Every line of the material below, from the top through the line with "with the keyword", should be reproduced exactly.

THE INPUT:
=== Begin Enclosure ===

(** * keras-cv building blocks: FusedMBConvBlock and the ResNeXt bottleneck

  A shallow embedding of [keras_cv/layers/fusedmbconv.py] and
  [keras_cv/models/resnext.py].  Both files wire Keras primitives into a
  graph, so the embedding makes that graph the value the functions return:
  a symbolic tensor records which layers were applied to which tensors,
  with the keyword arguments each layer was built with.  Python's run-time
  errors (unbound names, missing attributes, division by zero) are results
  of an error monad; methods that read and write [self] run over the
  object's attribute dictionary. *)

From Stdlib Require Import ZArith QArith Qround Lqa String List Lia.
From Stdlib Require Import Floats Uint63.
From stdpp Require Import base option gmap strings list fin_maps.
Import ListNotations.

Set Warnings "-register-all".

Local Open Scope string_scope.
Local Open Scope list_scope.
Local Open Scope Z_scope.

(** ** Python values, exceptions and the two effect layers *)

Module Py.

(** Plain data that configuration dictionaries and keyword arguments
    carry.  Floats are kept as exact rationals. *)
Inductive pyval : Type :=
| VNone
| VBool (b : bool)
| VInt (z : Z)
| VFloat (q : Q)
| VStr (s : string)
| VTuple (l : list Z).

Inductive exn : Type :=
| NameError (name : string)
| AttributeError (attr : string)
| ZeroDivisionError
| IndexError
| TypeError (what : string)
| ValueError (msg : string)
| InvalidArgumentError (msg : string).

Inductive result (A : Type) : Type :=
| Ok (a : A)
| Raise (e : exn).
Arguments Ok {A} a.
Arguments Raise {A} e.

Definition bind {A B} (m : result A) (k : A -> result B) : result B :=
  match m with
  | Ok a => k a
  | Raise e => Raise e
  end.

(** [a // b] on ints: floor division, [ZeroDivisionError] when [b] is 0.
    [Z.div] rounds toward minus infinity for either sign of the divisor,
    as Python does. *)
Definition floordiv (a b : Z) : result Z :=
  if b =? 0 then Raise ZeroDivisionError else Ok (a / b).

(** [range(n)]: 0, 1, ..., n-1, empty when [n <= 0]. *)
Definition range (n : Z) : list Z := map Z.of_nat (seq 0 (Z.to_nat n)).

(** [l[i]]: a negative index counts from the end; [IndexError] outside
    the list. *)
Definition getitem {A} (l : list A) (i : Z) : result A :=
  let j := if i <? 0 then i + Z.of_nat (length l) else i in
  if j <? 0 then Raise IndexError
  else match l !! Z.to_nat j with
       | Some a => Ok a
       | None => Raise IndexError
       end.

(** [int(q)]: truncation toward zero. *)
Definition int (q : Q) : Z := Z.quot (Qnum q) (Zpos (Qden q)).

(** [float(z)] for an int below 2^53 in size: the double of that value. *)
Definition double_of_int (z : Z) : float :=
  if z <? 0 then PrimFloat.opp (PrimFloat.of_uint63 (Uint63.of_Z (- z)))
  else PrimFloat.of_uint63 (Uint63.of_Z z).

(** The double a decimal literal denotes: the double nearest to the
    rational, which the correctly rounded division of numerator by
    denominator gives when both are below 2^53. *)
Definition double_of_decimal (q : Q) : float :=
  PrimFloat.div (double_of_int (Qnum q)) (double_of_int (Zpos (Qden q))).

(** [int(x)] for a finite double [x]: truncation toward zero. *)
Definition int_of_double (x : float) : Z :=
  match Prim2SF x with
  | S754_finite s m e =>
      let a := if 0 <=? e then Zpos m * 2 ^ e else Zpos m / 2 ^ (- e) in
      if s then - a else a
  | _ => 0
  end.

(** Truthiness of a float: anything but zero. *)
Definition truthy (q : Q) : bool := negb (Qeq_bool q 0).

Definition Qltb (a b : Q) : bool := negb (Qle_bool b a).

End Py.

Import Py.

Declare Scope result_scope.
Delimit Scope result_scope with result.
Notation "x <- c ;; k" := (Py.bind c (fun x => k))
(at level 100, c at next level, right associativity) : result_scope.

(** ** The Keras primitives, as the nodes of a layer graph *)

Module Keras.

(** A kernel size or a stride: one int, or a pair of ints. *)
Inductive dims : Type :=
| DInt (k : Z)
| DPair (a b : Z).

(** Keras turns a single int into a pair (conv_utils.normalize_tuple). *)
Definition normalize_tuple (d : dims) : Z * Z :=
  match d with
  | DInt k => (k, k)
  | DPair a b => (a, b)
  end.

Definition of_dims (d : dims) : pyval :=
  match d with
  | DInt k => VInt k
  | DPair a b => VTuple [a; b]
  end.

=== End Enclosure ===

SOLUTION:
(** * keras-cv building blocks: FusedMBConvBlock and the ResNeXt bottleneck

  A shallow embedding of [keras_cv/layers/fusedmbconv.py] and
  [keras_cv/models/resnext.py].  Both files wire Keras primitives into a
  graph, so the embedding makes that graph the value the functions return:
  a symbolic tensor records which layers were applied to which tensors,
  with the keyword arguments each layer was built with.  Python's run-time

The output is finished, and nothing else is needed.